Weiss held his laughter in check. “Why yes, Jules. That’s right. Granny is the
very
old woman I know.” The telephone
rang, Weiss set down his cutlery and said, “And
that
will be Jock Snider.”
The drive out to Tybee had a caravan feel to it, twenty or so cars winding their way past the small islands. The group had caught the approach of a fishing boat at one of the drawbridges, which allowed several carloads to step out and enjoy the midafternoon sun. The water was pale here and seemed to cradle the light in a slow wave of cordgrass and reeds.
Malke said she preferred to wait inside the car. Pearl decided to wait with her while Jesler said he wanted to show Ike something up at the bridge.
Jesler led the way. “She knows I’m stealing a smoke,” he said, “but as long as she doesn’t see it, she’ll let us both pretend.” They moved down into the tall grass and Jesler tried to sound offhand. “So … you like Raymond, Ike, don’t you? He’s got something to him?”
Goldah needed a moment to keep up. “He does.

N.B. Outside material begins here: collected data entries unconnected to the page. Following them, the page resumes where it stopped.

(* ===== verification/Keyring.v ===== *)
(** * The keyring

    The plugin's entries in the secret service ([src/BitwardenModel.js],
    "Remembered session", "Legacy quick-unlock entries", "Clear everything on
    logout", and the keyring scripts at the top of the file), the accounts'
    files on disk and the scripts that retire an account. Each script appears as
    the text that is run; the session's store and lookup and the logout's
    clearing also as what they do to the keyring, which is a parameter with the
    operations of [secret-tool]. *)

From stdpp Require Import base list numbers strings.
From S2P Require Import Prelude.
From S2P Require Import JsValue.
From S2P Require Import Json.
From S2P Require Import Shell.
From S2P Require Import Accounts.
From S2P Require Import Session.
From S2P Require Import Context.
From S2P Require Import Associations.
From S2P Require Import Runtime.
From S2P Require Import Commands.
Local Open Scope nat_scope.

(** ** Entries *)

Definition KEYRING_ACCOUNT : jstr := u "session".
Definition KEYRING_MASTER : jstr := u "master_password".
Definition KEYRING_FIDO : jstr := u "fido_password".
Definition KEYRING_SECRET_ENV : jstr := u "QSBW_SECRET".
Definition KEYRING_PIN : jstr := u "pin_blob".
Definition KEYRING_ENVELOPE : jstr := u "unlock_envelope".
Definition KEYRING_SESSION_COLLECTION : jstr := u "session".
Definition BOOT_ID_PATH : jstr := u "/proc/sys/kernel/random/boot_id".
Definition keyringSecretEnvVar : jstr := KEYRING_SECRET_ENV.

Definition keyringAttributes (account : jstr) : jstr :=
  u " service " ++ shellQuote (JStr KEYRING_SERVICE) ++ u " account " ++ shellQuote (JStr account).

Definition keyringStoreScript (label account : jstr) : jstr :=
  uq "printf '%s' `$" ++ KEYRING_SECRET_ENV ++ uq "` | secret-tool store --label=" ++ shellQuote (JStr label)
    ++ keyringAttributes account.

Definition keyringReadScript (account : jstr) : jstr :=
  u "secret-tool lookup" ++ keyringAttributes account ++ u " 2>/dev/null | head -c " ++ dec_Z MAX_TOKEN_BYTES.

Definition keyringLookupEntryCommand (account : jstr) : list jstr :=
  bash (cappedScript
    (u "stored=$(" ++ keyringReadScript account ++ u "); "
     ++ uq "__lookup_rc=$?; [ `$__lookup_rc` -eq 0 ] || exit `$__lookup_rc`; "
     ++ uq "printf '%s' `$stored`") None).

Definition keyringClearEntryCommand (account : jstr) : list jstr :=
  [u "secret-tool"; u "clear"; u "service"; KEYRING_SERVICE; u "account"; account].

Definition keyringClearEntryScript (account : jstr) : jstr :=
  u "__clear_error=$(secret-tool clear" ++ keyringAttributes account
    ++ uq " 2>&1 >/dev/null; __status=$?; printf '.'; exit `$__status`); __clear_rc=$?; __clear_error=`${__clear_error%.}`; "
    ++ uq "[ `$__clear_rc` -eq 0 ] || { [ `$__clear_rc` -eq 1 ] && [ -z `$__clear_error` ]; }".

Definition keyringHasEntryCommand (account : jstr) : list jstr :=
  bash (u "if secret-tool lookup" ++ keyringAttributes account ++ u " >/dev/null 2>&1; then echo yes; else echo no; fi").

(** ** The remembered session *)

Definition keyringStoreCommand (slot : jsval) : list jstr :=
  let attrs := keyringAttributes (keyringEntryName KEYRING_ACCOUNT slot) in
  bash (uq "store() { printf '%s %s' `$(cat " ++ shellQuote (JStr BOOT_ID_PATH) ++ uq ")` `$"
    ++ KEYRING_SECRET_ENV ++ uq "` | secret-tool store `$@` --label="
    ++ shellQuote (JStr (u "Bitwarden Vault Session")) ++ attrs ++ u "; }; "
    ++ u "store --collection=" ++ shellQuote (JStr KEYRING_SESSION_COLLECTION) ++ u " 2>/dev/null || store").

Definition keyringLookupCommand (slot : jsval) : list jstr :=
  let attrs := keyringAttributes (keyringEntryName KEYRING_ACCOUNT slot) in
  bash (cappedScript
    (u "boot=$(cat " ++ shellQuote (JStr BOOT_ID_PATH) ++ u " 2>/dev/null | head -c 128) || exit 0; "
     ++ uq "[ -n `$boot` ] || exit 0; "
     ++ u "stored=$(secret-tool lookup" ++ attrs ++ u " 2>/dev/null | head -c " ++ dec_Z MAX_TOKEN_BYTES ++ u ") || exit 0; "
     ++ uq "case `$stored` in "
     ++ uq "`$boot `?*) printf '%s' `${stored#* }` ;; "
     ++ uq "*) [ -n `$stored` ] && secret-tool clear" ++ attrs ++ u " >/dev/null 2>&1 ;; "
     ++ u "esac; exit 0") None).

Yes.”
“Hard to miss, I guess. The hand … it’s not — well, he’s not letting it get the better of him. That takes a certain kind of man. Mary Royal’s father was the same way. You never knew him but he was just like that. Terrible loss in the war. I suppose that’s why she takes to Raymond.”

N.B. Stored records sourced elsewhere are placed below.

(* ===== verification/Envelope.v ===== *)
(** * The quick-unlock envelope

    One keyring entry per account holds the master password, encrypted once,
    with a way in per enabled method ([src/BitwardenModel.js], "The quick-unlock
    envelope in the keyring", "Removing a method from every account" and "FIDO2
    through hmac-secret"). Every command is a script: here is the text that is
    run, with the arguments each builder refuses; [Unlock] has what the scripts
    do to the keyring. *)

From stdpp Require Import base list numbers strings.
From S2P Require Import Prelude.
From S2P Require Import JsValue.
From S2P Require Import Json.
From S2P Require Import Regex.
From S2P Require Import Shell.
From S2P Require Import Accounts.
From S2P Require Import Session.
From S2P Require Import Vault.
From S2P Require Import Runtime.
From S2P Require Import Commands.
From S2P Require Import Keyring.
Local Open Scope nat_scope.
Local Open Scope js_scope.

(** ** Names, limits and exit statuses *)

Definition PIN_ENV : jstr := u "QSBW_PIN".
Definition ENVELOPE_LABEL : jstr := u "Bitwarden quick unlock (encrypted)".
Definition ENVELOPE_CREDENTIAL_NAME : jstr := u "qs-bitwarden-unlock".
Definition NEW_SECRET_ENV : jstr := u "QSBW_NEW_SECRET".
Definition FIDO_HMAC_ENV : jstr := u "QSBW_FIDO_HMAC".
Definition FIDO_SALT_ENV : jstr := u "QSBW_FIDO_SALT".
Definition MAX_ENVELOPE_SEALED_BYTES : Z := 256 * 1024.
Definition ENVELOPE_ACCOUNT_ID_ENV : jstr := u "QSBW_ACCOUNT_ID".
Definition ENVELOPE_SERVER_ENV : jstr := u "QSBW_SERVER".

Goldah tried to recall the last time he had heard a black man referred to as an equal since he had arrived in America. He couldn’t. Strange how one could become numb to the absence of a word and then shocked by its sudden reappearance. He remembered his own confusion at hearing himself referred to as a man for the first time after so many years in the camp, by a young Russian who had brought him a blanket. At least then Goldah had recognized it as a faint
recollection, somehow right and fitting. He wondered if Raymond ever would.
Goldah said, “I’m not sure he has much of a choice, does he?”
“We all have choices.”
“Only if they’re ours to make.”
Jesler took a long pull as he moved them along. He tried a nod. “I suppose that’s true.” The smoke speared through his nose and he said again with greater conviction, “That’s true.”

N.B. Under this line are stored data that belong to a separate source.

(** *** FIDO2 *)

Record fido_key := mkFidoKey { fk_device : jstr; fk_cred : jstr; fk_rp : jstr }.

(** fidoAssertScript, with the random client data hash: the hmac-secret is the fifth line. *)
Definition fido_secret (key : fido_key) (hash salt : jstr) : Z + jstr :=
  let request := concat (map (fun l => l ++ newline) [hash; fk_rp key; fk_cred key; salt]) in
  script_bind (capture (fido2_assert (fk_device key) request) (fun _ => FIDO_assert)) (fun out =>
    let secret := nth 4 (split_char 10 out) [] in
    if str_eqb secret [] then inl FIDO_noSecret else inr secret).

Definition with_hmac (s : secrets) (h fidoSalt : jstr) : secrets := mkSecrets (secret s) (pin s) (new_secret s) h fidoSalt.
Definition with_password (s : secrets) (p : jstr) : secrets := mkSecrets p (pin s) (new_secret s) (hmac s) (env_salt s).

(** fidoUnlockCommand *)
Definition fido_unlock (k : keyring) (a : envelope_account) (key : fido_key) (s : secrets) (hash salt : jstr) : Z * jstr :=
  match fido_secret key hash salt with
  | inl c => (c, [])
  | inr h => open_envelope k a (ViaFido (fk_cred key)) (with_hmac s h (env_salt s))
  end.

(** fidoEnrollCommand; [fresh] is the new FIDO salt. *)
Definition fido_enroll (k : keyring) (a : envelope_account) (key : fido_key) (s : secrets) (hash fresh salt : jstr) : Z * keyring :=
  match fido_secret key hash fresh with
  | inl c => (c, k)
  | inr h => update_envelope k a (AddFido (fk_cred key) (fk_rp key) None) (with_hmac s h fresh) salt
  end.

(** fidoLegacyUnlockCommand: the status, what it prints and the keyring. *)
Definition fido_legacy_unlock (k : keyring) (a : envelope_account) (key : fido_key) (s : secrets) (hash fresh salt1 salt2 : jstr)
    : Z * jstr * keyring :=
  let entry := keyringEntryName KEYRING_FIDO (account_slot a) in
  let password := command_text (match st_lookup k entry with Some p => take (Z.to_nat MAX_TOKEN_BYTES) p | None => [] end) in
  if str_eqb password [] then (MIGRATION_none, [], k)
  else match fido_secret key hash fresh with
  | inl c => (c, [], k)
  | inr h =>
    let s' := with_password (with_hmac s h fresh) password in
    let '(rc, k') := migrate_legacy k a KEYRING_FIDO (AddFido (fk_cred key) (fk_rp key) None) false s' salt1 salt2 in
    let '(opened, printed) := if (rc =? 0)%Z then open_envelope k' a (ViaFido (fk_cred key)) s' else (1%Z, []) in
    if (opened =? 0)%Z then (0%Z, printed, k') else (FIDO_legacyUsed, printed ++ password, k')
  end.
End Effects.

They came to the water’s edge where the bridge loomed above. Jesler flicked his cigarette into the water and pointed up. “Just there. It’s the old relay line out to Tybee. You see it? They used it during Prohibition. Government inspectors. They’d roll up and the boys would raise the bridge and tell the inspectors a boat was coming through. One of them would then sneak down here and send the signal out to the island, warn them so they could hide the booze. Inspectors never found so much as a bottle of beer, all because of that little box up there.”
“Clever,” said Goldah without much interest.
“Maybe … or maybe they were just breaking the law.” Jesler seemed to be thinking something through. The bridge began to grind into gear and he said, “I guess we should head to the car.”
They started back and Goldah — sensing Jesler’s need to hear it — said, “Maybe some laws need to be broken.”